Records supplied Start Marker

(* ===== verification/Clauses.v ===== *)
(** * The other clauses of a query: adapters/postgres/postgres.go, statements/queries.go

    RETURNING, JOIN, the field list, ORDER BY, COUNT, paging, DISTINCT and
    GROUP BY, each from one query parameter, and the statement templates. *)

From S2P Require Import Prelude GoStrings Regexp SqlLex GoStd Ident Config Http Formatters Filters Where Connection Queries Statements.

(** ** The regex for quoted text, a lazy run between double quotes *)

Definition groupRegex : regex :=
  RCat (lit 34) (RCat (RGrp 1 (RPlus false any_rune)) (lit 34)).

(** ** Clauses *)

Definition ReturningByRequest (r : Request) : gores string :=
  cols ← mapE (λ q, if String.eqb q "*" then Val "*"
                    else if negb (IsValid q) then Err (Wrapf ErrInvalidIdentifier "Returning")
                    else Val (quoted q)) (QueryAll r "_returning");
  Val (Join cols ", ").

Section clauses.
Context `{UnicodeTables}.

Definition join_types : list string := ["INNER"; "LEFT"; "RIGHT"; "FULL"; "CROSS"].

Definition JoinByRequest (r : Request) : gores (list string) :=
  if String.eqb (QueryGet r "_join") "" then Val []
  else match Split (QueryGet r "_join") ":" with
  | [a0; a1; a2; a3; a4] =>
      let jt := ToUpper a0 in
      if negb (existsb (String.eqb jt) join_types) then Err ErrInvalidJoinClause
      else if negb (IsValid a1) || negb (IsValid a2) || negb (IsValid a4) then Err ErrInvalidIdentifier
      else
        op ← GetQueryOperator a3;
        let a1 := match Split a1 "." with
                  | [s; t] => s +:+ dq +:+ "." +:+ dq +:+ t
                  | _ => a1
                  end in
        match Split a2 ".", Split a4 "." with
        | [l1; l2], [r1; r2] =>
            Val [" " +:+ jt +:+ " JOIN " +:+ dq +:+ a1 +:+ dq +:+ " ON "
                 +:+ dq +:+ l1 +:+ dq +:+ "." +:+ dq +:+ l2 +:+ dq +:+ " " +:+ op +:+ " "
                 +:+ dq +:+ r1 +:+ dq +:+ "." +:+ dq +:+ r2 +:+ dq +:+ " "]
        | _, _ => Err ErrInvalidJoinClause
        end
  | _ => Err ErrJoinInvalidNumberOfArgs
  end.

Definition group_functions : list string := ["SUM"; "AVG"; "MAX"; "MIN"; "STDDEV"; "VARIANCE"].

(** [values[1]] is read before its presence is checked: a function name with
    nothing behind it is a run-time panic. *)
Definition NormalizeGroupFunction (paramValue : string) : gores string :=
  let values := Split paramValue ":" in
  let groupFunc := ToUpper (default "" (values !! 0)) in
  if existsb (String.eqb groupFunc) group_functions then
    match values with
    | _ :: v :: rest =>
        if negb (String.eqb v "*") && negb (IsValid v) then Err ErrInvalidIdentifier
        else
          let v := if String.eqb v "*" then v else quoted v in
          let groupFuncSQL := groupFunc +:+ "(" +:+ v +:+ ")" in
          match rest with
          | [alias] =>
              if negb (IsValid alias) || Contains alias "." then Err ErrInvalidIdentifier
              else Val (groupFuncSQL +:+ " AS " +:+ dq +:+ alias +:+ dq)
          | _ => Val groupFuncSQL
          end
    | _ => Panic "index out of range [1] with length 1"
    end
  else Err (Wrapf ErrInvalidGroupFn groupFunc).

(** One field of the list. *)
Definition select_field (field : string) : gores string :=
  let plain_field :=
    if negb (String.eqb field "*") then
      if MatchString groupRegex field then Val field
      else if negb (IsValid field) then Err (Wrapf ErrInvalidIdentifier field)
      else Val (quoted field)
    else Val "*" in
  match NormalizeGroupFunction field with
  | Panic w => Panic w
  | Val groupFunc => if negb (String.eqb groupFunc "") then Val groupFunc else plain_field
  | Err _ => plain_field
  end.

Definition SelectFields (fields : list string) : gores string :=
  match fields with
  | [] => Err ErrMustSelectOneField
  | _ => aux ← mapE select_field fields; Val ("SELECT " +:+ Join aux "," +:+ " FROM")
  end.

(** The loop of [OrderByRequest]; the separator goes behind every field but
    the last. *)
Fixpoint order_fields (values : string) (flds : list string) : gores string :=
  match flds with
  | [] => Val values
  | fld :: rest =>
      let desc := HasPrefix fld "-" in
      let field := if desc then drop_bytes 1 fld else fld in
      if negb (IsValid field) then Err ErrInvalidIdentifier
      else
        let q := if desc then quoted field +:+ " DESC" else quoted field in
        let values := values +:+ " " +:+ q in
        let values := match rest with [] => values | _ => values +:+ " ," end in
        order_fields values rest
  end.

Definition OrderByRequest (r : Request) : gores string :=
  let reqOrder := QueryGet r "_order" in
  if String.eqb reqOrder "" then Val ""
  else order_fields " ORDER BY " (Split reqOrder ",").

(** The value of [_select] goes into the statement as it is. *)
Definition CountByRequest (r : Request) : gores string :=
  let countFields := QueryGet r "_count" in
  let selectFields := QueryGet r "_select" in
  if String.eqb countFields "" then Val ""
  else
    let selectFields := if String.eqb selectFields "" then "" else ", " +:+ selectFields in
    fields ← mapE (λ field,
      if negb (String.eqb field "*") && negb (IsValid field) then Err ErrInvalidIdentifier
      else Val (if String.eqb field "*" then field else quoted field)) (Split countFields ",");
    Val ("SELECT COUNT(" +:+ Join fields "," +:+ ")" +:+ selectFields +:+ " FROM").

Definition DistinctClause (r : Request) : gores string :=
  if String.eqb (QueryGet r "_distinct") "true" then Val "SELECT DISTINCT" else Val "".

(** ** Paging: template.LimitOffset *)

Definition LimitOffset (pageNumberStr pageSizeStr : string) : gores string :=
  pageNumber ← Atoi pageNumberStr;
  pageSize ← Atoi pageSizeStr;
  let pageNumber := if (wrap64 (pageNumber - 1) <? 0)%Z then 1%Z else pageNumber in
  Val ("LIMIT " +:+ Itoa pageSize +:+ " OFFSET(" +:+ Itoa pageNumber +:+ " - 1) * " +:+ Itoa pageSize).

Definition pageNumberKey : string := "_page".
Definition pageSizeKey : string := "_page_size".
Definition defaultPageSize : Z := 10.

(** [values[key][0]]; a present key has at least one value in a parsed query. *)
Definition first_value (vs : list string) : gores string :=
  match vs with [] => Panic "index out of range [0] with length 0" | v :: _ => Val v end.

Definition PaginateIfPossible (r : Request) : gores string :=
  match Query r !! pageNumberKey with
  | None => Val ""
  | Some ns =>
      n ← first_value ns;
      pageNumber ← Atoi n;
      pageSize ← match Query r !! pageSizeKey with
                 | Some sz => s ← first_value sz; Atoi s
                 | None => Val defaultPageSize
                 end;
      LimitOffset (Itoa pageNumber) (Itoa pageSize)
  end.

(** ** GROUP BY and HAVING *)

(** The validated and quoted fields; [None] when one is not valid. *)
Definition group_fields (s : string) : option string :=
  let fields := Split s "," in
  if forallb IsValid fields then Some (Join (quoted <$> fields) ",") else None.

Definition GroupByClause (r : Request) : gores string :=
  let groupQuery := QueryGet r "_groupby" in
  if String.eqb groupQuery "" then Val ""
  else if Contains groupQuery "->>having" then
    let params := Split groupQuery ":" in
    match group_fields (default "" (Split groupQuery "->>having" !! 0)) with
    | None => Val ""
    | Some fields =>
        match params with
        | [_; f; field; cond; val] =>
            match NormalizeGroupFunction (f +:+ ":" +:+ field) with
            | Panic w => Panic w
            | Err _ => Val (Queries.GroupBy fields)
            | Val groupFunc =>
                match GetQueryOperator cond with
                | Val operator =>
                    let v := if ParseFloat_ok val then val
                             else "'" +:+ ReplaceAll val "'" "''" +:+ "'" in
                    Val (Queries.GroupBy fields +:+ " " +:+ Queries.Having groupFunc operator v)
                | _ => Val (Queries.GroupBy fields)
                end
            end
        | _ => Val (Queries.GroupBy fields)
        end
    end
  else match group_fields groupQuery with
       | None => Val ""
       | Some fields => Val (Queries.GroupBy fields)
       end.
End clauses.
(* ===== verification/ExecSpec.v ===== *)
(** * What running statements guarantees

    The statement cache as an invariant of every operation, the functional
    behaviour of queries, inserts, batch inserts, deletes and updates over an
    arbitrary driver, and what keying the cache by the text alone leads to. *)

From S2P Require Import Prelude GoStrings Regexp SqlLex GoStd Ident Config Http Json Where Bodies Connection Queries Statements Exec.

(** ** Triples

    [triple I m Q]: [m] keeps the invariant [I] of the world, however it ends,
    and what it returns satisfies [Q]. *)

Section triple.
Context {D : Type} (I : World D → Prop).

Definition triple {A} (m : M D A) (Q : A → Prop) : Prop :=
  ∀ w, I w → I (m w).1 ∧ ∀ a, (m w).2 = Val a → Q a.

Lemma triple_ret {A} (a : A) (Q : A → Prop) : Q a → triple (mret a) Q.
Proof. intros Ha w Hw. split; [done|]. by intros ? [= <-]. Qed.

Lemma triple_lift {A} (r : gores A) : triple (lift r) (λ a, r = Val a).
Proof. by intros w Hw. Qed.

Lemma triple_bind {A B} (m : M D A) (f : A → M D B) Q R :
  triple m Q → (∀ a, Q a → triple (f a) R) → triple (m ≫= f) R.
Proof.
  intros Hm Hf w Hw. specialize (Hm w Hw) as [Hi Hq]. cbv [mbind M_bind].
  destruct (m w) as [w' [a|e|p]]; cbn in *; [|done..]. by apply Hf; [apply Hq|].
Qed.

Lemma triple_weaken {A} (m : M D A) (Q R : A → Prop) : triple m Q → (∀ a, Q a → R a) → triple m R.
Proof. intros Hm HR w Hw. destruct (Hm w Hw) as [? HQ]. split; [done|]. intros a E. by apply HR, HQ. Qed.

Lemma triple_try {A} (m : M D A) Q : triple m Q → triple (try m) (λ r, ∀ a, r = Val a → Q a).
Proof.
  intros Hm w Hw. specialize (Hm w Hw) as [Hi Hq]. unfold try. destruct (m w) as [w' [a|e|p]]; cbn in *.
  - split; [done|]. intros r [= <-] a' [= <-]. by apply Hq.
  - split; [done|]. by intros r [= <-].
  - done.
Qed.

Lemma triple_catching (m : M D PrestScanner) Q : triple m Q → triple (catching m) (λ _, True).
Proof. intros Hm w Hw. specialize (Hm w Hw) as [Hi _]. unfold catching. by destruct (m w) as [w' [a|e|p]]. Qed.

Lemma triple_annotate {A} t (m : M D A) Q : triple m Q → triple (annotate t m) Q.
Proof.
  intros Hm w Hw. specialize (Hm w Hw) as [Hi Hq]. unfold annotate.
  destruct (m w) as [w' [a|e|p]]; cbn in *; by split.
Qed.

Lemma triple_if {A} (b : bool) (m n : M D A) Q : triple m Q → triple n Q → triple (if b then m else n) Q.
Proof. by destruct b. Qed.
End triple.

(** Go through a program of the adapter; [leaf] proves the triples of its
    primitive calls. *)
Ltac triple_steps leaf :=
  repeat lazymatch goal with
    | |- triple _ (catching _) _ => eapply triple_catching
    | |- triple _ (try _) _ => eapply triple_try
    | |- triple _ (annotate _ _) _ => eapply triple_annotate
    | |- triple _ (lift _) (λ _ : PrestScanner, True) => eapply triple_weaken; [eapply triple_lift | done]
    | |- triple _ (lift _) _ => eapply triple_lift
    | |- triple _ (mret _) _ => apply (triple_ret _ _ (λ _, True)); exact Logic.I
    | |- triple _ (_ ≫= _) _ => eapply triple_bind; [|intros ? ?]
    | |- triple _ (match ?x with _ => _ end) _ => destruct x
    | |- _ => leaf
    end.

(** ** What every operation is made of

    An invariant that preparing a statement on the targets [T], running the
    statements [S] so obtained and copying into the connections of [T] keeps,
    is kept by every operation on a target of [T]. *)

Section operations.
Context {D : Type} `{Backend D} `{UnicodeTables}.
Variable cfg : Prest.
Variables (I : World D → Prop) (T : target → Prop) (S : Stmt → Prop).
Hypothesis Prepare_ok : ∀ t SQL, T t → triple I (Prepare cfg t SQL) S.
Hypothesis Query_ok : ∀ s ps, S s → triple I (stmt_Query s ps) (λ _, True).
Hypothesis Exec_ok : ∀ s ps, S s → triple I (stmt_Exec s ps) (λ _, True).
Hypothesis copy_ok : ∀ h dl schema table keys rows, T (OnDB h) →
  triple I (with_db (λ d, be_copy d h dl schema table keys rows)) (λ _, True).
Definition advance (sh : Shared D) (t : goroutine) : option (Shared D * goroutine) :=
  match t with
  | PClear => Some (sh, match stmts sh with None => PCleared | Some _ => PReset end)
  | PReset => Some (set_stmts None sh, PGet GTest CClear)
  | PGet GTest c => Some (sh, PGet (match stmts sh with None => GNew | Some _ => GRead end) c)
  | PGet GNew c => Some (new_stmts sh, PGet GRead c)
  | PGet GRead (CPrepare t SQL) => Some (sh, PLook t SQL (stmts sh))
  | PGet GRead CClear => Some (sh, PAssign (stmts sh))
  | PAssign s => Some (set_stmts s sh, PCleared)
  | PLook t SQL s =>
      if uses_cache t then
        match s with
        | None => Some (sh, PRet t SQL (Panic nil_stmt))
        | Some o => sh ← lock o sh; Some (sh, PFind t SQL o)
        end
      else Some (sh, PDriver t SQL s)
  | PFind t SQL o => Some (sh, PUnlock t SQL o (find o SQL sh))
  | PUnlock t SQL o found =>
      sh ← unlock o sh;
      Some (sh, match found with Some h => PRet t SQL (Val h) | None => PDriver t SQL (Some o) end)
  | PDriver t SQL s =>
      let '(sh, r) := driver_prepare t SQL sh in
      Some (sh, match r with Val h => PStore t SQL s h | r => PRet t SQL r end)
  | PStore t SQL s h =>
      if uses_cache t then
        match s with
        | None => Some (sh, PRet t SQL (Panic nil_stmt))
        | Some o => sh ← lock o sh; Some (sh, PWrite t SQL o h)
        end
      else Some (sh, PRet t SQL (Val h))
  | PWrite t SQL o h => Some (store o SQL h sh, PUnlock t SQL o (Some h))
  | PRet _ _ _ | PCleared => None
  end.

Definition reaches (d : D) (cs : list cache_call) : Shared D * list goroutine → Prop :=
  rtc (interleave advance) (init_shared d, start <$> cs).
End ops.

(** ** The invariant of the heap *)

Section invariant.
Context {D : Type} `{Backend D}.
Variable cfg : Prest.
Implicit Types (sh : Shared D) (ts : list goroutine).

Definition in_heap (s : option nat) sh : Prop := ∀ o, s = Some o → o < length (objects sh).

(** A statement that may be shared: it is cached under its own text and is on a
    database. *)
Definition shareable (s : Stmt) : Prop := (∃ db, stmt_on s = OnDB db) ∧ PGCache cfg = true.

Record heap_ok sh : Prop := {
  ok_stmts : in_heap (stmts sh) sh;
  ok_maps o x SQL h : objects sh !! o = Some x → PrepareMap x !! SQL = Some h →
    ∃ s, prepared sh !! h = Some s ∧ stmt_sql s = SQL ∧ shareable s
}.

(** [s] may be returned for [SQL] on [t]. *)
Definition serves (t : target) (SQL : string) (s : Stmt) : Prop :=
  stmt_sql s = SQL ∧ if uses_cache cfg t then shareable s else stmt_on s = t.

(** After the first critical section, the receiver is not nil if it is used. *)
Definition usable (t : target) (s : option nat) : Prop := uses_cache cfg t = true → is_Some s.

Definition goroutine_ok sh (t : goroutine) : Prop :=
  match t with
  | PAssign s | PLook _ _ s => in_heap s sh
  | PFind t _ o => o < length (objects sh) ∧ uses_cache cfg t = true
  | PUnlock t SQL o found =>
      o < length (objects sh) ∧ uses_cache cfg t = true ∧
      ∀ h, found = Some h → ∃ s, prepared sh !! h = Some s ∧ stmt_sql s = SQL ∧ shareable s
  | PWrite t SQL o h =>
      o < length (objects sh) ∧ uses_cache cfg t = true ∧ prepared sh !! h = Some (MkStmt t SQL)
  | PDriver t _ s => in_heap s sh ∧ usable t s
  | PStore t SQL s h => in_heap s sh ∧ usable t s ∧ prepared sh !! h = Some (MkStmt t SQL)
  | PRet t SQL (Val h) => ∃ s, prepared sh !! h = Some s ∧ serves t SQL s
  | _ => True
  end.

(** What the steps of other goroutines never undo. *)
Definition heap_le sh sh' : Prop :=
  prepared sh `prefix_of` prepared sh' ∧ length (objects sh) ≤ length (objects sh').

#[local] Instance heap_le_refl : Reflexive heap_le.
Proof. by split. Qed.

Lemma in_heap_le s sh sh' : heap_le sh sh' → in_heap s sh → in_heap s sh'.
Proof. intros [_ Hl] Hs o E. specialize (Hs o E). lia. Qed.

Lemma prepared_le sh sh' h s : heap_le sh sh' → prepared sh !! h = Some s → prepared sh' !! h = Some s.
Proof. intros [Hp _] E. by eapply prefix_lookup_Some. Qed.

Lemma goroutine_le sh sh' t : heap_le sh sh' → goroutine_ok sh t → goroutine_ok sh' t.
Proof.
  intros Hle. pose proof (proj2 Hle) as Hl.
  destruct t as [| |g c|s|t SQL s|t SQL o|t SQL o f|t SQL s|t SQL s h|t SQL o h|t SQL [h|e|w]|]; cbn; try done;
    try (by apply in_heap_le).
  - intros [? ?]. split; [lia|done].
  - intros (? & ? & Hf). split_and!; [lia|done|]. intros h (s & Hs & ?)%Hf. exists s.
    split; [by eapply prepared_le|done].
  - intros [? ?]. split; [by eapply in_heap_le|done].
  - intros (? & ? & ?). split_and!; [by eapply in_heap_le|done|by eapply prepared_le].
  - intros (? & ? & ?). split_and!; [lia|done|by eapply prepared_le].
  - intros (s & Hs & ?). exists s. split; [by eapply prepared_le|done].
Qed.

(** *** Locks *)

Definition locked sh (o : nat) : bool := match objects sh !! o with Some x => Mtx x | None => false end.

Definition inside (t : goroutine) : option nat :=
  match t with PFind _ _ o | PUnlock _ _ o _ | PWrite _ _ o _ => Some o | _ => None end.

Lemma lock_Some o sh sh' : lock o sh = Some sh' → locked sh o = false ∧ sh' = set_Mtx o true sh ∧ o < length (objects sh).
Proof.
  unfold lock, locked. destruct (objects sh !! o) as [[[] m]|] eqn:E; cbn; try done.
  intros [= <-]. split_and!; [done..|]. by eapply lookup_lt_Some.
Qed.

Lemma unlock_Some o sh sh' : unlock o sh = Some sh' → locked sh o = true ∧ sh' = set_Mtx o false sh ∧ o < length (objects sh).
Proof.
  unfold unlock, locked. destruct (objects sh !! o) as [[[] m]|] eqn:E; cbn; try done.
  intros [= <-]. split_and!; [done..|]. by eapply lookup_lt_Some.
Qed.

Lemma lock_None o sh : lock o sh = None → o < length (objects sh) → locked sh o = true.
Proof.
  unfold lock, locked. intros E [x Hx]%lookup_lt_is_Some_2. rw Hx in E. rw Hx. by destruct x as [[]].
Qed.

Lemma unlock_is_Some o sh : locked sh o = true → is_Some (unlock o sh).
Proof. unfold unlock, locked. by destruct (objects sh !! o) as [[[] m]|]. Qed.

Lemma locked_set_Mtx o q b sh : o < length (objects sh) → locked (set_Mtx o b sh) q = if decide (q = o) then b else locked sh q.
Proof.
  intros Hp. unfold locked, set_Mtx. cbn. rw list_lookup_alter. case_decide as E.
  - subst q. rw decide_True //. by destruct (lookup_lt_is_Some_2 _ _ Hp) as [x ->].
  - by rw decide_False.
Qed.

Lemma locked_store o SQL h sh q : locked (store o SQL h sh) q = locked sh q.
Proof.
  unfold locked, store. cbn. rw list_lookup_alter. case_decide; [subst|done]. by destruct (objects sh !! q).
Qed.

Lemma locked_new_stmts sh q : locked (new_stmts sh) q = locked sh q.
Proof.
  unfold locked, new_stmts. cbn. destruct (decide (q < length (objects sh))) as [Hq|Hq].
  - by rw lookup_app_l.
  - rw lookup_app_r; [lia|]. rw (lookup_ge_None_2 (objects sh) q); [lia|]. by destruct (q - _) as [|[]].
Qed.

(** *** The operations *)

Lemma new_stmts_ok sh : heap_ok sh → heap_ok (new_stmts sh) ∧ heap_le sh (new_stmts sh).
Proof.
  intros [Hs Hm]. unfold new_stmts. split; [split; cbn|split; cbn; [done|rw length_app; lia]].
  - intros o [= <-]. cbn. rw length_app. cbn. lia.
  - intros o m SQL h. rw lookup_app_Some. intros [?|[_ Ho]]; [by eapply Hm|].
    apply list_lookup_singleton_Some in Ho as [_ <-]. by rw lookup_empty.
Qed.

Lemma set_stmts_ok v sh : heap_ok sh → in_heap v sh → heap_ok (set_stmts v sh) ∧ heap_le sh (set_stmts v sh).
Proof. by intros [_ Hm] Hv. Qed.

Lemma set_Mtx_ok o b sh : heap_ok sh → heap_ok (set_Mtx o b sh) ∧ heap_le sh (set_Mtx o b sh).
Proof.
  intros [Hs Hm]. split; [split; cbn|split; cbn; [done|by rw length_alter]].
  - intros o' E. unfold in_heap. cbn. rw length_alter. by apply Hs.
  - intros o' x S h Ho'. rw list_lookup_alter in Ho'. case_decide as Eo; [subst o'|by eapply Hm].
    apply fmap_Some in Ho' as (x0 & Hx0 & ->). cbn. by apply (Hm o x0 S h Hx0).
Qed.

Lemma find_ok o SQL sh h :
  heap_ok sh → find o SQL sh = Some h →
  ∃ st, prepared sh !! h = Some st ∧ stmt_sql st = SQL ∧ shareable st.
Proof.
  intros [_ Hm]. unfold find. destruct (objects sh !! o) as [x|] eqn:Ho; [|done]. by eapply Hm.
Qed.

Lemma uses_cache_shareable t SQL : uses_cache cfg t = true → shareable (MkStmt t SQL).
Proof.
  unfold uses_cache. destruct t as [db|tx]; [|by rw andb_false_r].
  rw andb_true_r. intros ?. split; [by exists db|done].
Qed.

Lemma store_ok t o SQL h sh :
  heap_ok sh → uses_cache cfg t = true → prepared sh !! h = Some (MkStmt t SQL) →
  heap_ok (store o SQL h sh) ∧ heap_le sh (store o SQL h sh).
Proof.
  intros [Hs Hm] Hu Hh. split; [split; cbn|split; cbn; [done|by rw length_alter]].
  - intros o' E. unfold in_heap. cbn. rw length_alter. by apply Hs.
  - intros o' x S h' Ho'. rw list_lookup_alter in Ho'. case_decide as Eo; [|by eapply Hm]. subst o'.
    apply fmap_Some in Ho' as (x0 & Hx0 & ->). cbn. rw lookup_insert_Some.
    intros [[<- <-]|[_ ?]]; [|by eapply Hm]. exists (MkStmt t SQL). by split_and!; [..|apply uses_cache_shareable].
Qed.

Records supplied End Marker

Directions.
State how many lines of the records hold the string "OnDB", and nothing else.

Output below.
2